Source: WikiMedia Commons

By Hillary Hunter, a 2017 Judge K.K. Legett Fellow at Washington Legal Foundation who will be entering her third year at Texas Tech University School of Law in the fall.

Suppose while swimming through life, innocently enough you draw the attention of an aggressive lawyer. You did nothing wrong, but still find yourself being circled by a predator. Now, like a shark sensing blood in the water, suppose the lawyer goes in for a bite. He files a baseless lawsuit, one aimed at wearing down your resources and patience to the point where you will surrender and settle. As you do your best to keep your head above water, you consider your options. Is there any shark repellent around?

Victims of lawsuit abuse in some states, in fact, do have legislatively crafted tools at their disposal to fight back. For example, Pennsylvania’s Dragonetti Act recently survived a state constitutional separation–of–powers challenge. The Pennsylvania Supreme Court’s decision to uphold the law in Villani v. Seibert reflects the shared responsibility of the legislative and judicial branches to direct a state’s legal system and govern attorney conduct.

The Dragonetti Act authorizes a private cause of action against any person taking part in the wrongful initiation or continuation of civil proceedings against another. The plaintiff in a Dragonetti Act suit must show that the defendant acted “in a grossly negligent manner or without probable cause,” and that the suit was brought “primarily for a purpose other than that of securing the proper discovery, joinder of parties or adjudication of the claim.”

In the suit that gave rise to the Dragonetti claim, attorney Thomas Schneider represented the Villanis in a land-ownership action against the Seiberts that the Villanis ultimately lost. Following the conclusion of the suit, the Seiberts filed claims against the Villanis and Schneider for the wrongful use of civil proceedings. Schneider argued the Dragonetti Act unconstitutionally infringed on the judicial branch’s exclusive ability to regulate the practice of law.

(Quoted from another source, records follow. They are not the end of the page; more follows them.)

(** * Gateway credentials and chat-model node of [nodes-langchain]

    A shallow embedding of

    - [credentials/VercelAiGatewayPlusApi.credentials.ts]
      ([toRecord], [authenticate], [test]),
    - [credentials/AdalinkAiGatewayApi.credentials.ts] ([test]),
    - the chat-model node [LmChatVercelAiGatewayPlus]
      ([toRecord], the options of [description], [supplyData]),

    followed by the properties of these functions.

    JavaScript objects used as string-keyed maps are [gmap string _];
    the request options mutated by [authenticate] live in a store
    indexed by references, so that "the same object, mutated" can be
    stated; exceptions are a sum type. *)

From Stdlib Require Import ZArith Ascii String.
From stdpp Require Import base option strings list gmap pretty.

Set Warnings "-register-all".
Local Open Scope string_scope.

(** ** JavaScript values *)

Module JS.

(** The values the credential store and [JSON.parse] hand to this code:
    [undefined], [null], booleans, numbers, strings, arrays and plain
    objects.  The type of numbers is a parameter: the code never
    computes with a number, it only passes numbers on. *)
Inductive value (number : Type) : Type :=
  | JUndefined
  | JNull
  | JBool (b : bool)
  | JNumber (n : number)
  | JString (s : string)
  | JArray (items : list (value number))
  | JObject (props : gmap string (value number)).

Arguments JUndefined {number}.
Arguments JNull {number}.
Arguments JBool {number} b.
Arguments JNumber {number} n.
Arguments JString {number} s.
Arguments JArray {number} items.
Arguments JObject {number} props.

(** What the code takes from the language runtime.
    - [Number_lit z]: the number a numeric literal of the source denotes;
    - [JSON_parse s]: [JSON.parse(s)], [None] when it throws;
    - [JSON_stringify v]: [JSON.stringify(v)].  The code applies it only
      to values that are not [undefined], where it returns a string for
      every value of the type above. *)
Class Runtime (number : Type) : Type := {
  Number_lit : Z → number;
  JSON_parse : string → option (value number);
  JSON_stringify : value number → string;
}.

(** [typeof v] *)
Definition typeof {number} (v : value number) : string :=
  match v with
  | JUndefined => "undefined"
  | JNull => "object"
  | JBool _ => "boolean"
  | JNumber _ => "number"
  | JString _ => "string"
  | JArray _ => "object"
  | JObject _ => "object"
  end.

(** [v === undefined || v === null] *)
Definition nullish {number} (v : value number) : bool :=
  match v with
  | JUndefined | JNull => true
  | _ => false
  end.

(** [v === null] *)
Definition is_null {number} (v : value number) : bool :=
  match v with
  | JNull => true
  | _ => false
  end.

(** [Array.isArray(v)] *)
Definition Array_isArray {number} (v : value number) : bool :=
  match v with
  | JArray _ => true
  | _ => false
  end.

(** [Object.entries(v)] for a plain object: its own (key, value) pairs.
    The callers below reach it with plain objects only. *)
Definition Object_entries {number} (v : value number) : list (string * value number) :=
  match v with
  | JObject props => map_to_list props
  | _ => []
  end.

(** [Object.keys(o)] of a record of strings. *)
Definition Object_keys {V} (o : gmap string V) : list string :=
  (map_to_list o).*1.

(** [o.k]: the own property, or [undefined]. *)
Definition get {number} (o : gmap string (value number)) (k : string) : value number :=
  default JUndefined (o !! k).

(** [acc[key] = s] on an object created by the literal [{}].  Such an
    object inherits the accessor [__proto__] from [Object.prototype]:
    assigning a string to that key calls the setter, which ignores
    values that are neither objects nor [null], and no own property is
    created.  Every other key becomes (or updates) an own property. *)
Definition assign (acc : gmap string string) (key : string) (s : string) : gmap string string :=
  if decide (key = "__proto__") then acc else <[key := s]> acc.

(** [{...o1, ...o2, ...}]: own properties copied left to right, a later
    object overriding an earlier one. *)
Definition spread {V} (parts : list (gmap string V)) : gmap string V :=
  foldl (λ acc o, o ∪ acc) ∅ parts.

(** A record of strings seen as an object of values. *)
Definition of_record {number} (r : gmap string string) : gmap string (value number) :=
  JString <$> r.

End JS.

Export JS.

(** ** Types of the host ([n8n-workflow]) and the store *)

Module Workflow.

(** [new Error(message)] *)
Inductive exn : Type :=
  | Error (message : string).

Section with_number.
Context {number : Type}.

(** Modelled from the spec: the interface [IHttpRequestOptions] of
    [n8n-workflow] is imported by the credential files and is not among
    the sources.  The spec (section 3, "Request options") describes it
    as the outbound HTTP options object with a headers mapping and a
    query-string mapping; the test requests of both credential files
    also give it [baseURL], [url], [method], [headers] and [body].
    Every field the code never names is kept in [others]. *)
Record IHttpRequestOptions : Type := {
  baseURL : option string;
  url : string;
  method : option string;
  headers : option (gmap string (value number));
  qs : option (gmap string (value number));
  body : option (value number);
  others : gmap string (value number);
}.

(** [requestOptions.headers = h] *)
Definition set_headers (h : gmap string (value number)) (o : IHttpRequestOptions) : IHttpRequestOptions :=
  {| baseURL := baseURL o; url := url o; method := method o;
     headers := Some h; qs := qs o; body := body o; others := others o |}.

(** [requestOptions.qs = q] *)
Definition set_qs (q : gmap string (value number)) (o : IHttpRequestOptions) : IHttpRequestOptions :=
  {| baseURL := baseURL o; url := url o; method := method o;
     headers := headers o; qs := Some q; body := body o; others := others o |}.

(** Modelled from the spec: [ICredentialTestRequest] of [n8n-workflow]
    (not among the sources), "a template request description". *)
Record ICredentialTestRequest : Type := {
  request : IHttpRequestOptions;
}.

(** References to request-options objects, and the store they point
    into.  A JavaScript reference always designates an object, so the
    store is total. *)
Definition ref : Type := nat.
Definition store : Type := ref → IHttpRequestOptions.
Lemma loopBody_decreases f cpu fullData pageLen pageOffset st st' :
  loopBody f cpu fullData pageLen pageOffset st = Ret (Continue st') ->
  len (data st') <= len (data st) - 4.
Proof.
  unfold loopBody. intros H.
  destruct (len (data st) <? 4); [discriminate|].
  unbind H as hdr Eh. unbind H as d0 E0.
  apply resliceFrom_len in E0. destruct E0 as [L0 _].
  match type of H with
  | (if ?c then _ else _) = _ => destruct c
  end.
  - unbind H as r1 E1.
    destruct r1 as [[dataLen d1]|err]; [|discriminate].
    assert (Ld : len d1 <= len d0).
    { match type of E1 with
      | (if ?c then _ else _) = _ => destruct c
      end.
      - destruct (len d0 <? 4); [discriminate|].
        unbind E1 as w Ew. unbind E1 as d2 E2. injection E1 as _ <-.
        apply resliceFrom_len in E2. lia.
      - injection E1 as _ <-. lia. }
    destruct ((len d1 <? dataLen) || (dataLen <? 2)); [discriminate|].
    unbind H as ed Ee. unbind H as d3 E3. unbind H as tid Et.
    apply resliceFrom_len in E3. destruct E3 as [L3 P3].
    assert (0 <= Z.ldiff (dataLen + 3) 3) by exact P3.
    destruct (eventTypes f tid).
    + unbind H as dec Ed. destruct dec; injection H as <-; cbn [data]; lia.
    + injection H as <-. cbn [data]. lia.
  - match type of H with
    | (if ?c then _ else _) = _ => destruct c
    end.
    + destruct (_ =? 0); [discriminate|].
      destruct (len d0 <? 4); [discriminate|].
      unbind H as pad Ep. unbind H as d2 E2. injection H as <-. cbn [data].
      apply resliceFrom_len in E2. lia.
    + match type of H with
      | (if ?c then _ else _) = _ => destruct c
      end.
      * destruct (len d0 <? 4); [discriminate|].
        unbind H as ext Ex. unbind H as d2 E2. injection H as <-. cbn [data].
        apply resliceFrom_len in E2. lia.
      * injection H as <-. cbn [data]. lia.
Qed.

Lemma dataLoop_fuel fuel f cpu fullData pageLen pageOffset st :
  len (data st) < Z.of_nat fuel ->
  dataLoop fuel f cpu fullData pageLen pageOffset st <> None.
Proof.
  revert st. induction fuel as [|fuel IH]; intros st Hl.
  - rewrite dataLoop_exit by lia. discriminate.
  - cbn [dataLoop]. destruct (len (data st) >? 0); [|discriminate].
    destruct (loopBody f cpu fullData pageLen pageOffset st) as [[st'|evs err]|msg] eqn:Hb;
      try discriminate.
    apply IH. apply loopBody_decreases in Hb. lia.
Qed.

(** [decodePage] always comes to an end: it returns or it panics. *)
Lemma decodePage_terminates f cpu page : decodePage f cpu page <> None.
Proof.
  unfold decodePage.
  destruct (pagePrologue f page) as [[[[w pageLen] pageOffset]|err]|msg];
    try discriminate.
  destruct ((pageLen <? 0) || (len page <? pageOffset + pageLen)); [discriminate|].
  destruct (reslice page 0 (pageOffset + pageLen)) as [fullData|]; [|discriminate].
  destruct (reslice page pageOffset (pageOffset + pageLen)) as [d|]; [|discriminate].
  apply dataLoop_fuel. cbn [data]. lia.
Qed.

(** C10 fails on the code: on a page whose padding entry (time delta 1)
    announces 65535 bytes with 4 bytes left, [decodePage] panics on the slice
    expression instead of returning an error; so it does on a data entry of
    extended length 5 with 5 bytes left. *)
Theorem padding_overrun_panics :
  window paddingOverrunPage 16 8 = (entryWord 29 1 ++ leBytes 4 65535)%list /\
  pagePrologue sampleFtrace paddingOverrunPage = Ret (inl (1000, 8, 16)) /\
  decodePage sampleFtrace 0 paddingOverrunPage = Some (Panic boundsPanic) /\
  decodePage sampleFtrace 0 unalignedTailPage = Some (Panic boundsPanic).
Proof. repeat split; vm_compute; reflexivity. Qed.

(** *** The printf conversion hook *)

Lemma munge_pf m rest arg :
  mungePrintfConversions (mkConversion "p" m (String "f" rest) arg)
  = mkConversion "s" "" rest
      (Cparse.CallFunction (Some (eventFunction printkFunctionPointer))
         "__printk_pf" [arg]).
Proof. reflexivity. Qed.

Lemma munge_pF m rest arg :
  mungePrintfConversions (mkConversion "p" m (String "F" rest) arg)
  = mkConversion "s" "" rest
      (Cparse.CallFunction (Some (eventFunction printkFunctionPointerOffset))
         "__printk_pF" [arg]).
Proof. reflexivity. Qed.

(** C8 fails on the code for [%pK]: the helper is looked up as
    [__printk_pK] and is registered as [__printk_pk], so the conversion stays
    [p], the argument is not replaced, and a failure text goes into the
    format string. *)
Theorem munge_pK_fails m rest arg :
  kernelFunctions "__printk_pK" = None /\
  kernelFunctions "__printk_pk" = Some printkKernelSymbol /\
  mungePrintfConversions (mkConversion "p" m (String "K" rest) arg)
  = mkConversion "p" m ("FAILED POINTER MODIFIER K " ++ rest) arg.
Proof. repeat split; reflexivity. Qed.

Further, Schneider contended that attorneys should be immunized from suit under the Dragonetti Act as the Act exposes attorneys to personal civil lawsuits for actions that are otherwise in compliance with the rules of professional conduct. In response, the Seiberts contended that the Dragonetti Act provided a substantive right for redress of wrongs and does not seize regulatory control for the legislature over the practice of law.

The Pennsylvania Supreme Court held that the Dragonetti Act contained a “strong substantive, remedial thrust” because it manifested “a legislative purpose to compensate victims of frivolous and abusive litigation” instead of a purpose directed at attorney regulation. The court added that the law was “of general application” and not specifically targeted at lawyers.

Notably, the court left open the possibility that attorneys could claim immunity from the Dragonetti Act in some narrow circumstances. Attorneys arguing in good faith for a change in existing precedent might be excepted from the law’s application. Also, the court noted that because its rules prescribe sanctions as a way to punish and deter attorney misconduct, lawyers could be immune from Dragonetti Act claims seeking punitive damages. By specifically referencing those circumstances in dicta, the court’s opinion suggests some level of protection for the judiciary’s authority over the practice of law.

The Villani court’s cogent explanation of the judiciary’s role (versus the legislature’s) in crafting remedies for those harmed by lawyers’ misuse of the legal process resonates more broadly than this particular case or even the separation of powers under Pennsylvania’s constitution. The court acknowledged the legislative branch’s superior abilities in addressing issues of substantive law. While a court must wait for a dispute to arise, the legislature possesses full power to conduct hearings and investigations. The judicial system’s authority to promulgate procedural and ethical guidelines for those practicing before the courts and to decide all issues of law squarely before it is intended to coexist with the legislature’s duty to enact substantive laws. The structure of the Pennsylvania Constitution, as well as the United States Constitution, encourages “interdependence and reciprocity between the various branches.”

The separation–of–powers argument proposed in Villani emulates similar efforts by opponents of civil justice reform across the country to invalidate tort reform legislation. Arguments that the judicial branch alone could regulate the administration of lawsuits, for instance, recently convinced the Florida Supreme Court to invalidate a four-year-old law that sought to increase the scrutiny of expert scientific testimony in litigation. The Villani decision, however, demonstrates that the doctrine of separation of powers can just as effectively support the constitutionality of tort reform legislation.

By passing the Dragonetti Act, the Pennsylvania legislature provided both a deterrent against abusive lawsuits and a means of redress for those victimized by such suits. While the Dragonetti Act does not apply exclusively to lawyers, the decision in Villani confirms their liability under the act. As the court explained, the Dragonetti Act possesses solid support from the state constitution’s separation–of–powers doctrine—a conclusion that should prove persuasive in other situations and in other states.

Unfortunately, the overwhelming amount of unnecessary litigation in today’s society forces everyone to swim in shark-infested waters. Courts should allow elected representatives to arm citizens with countermeasures against unwarranted predation.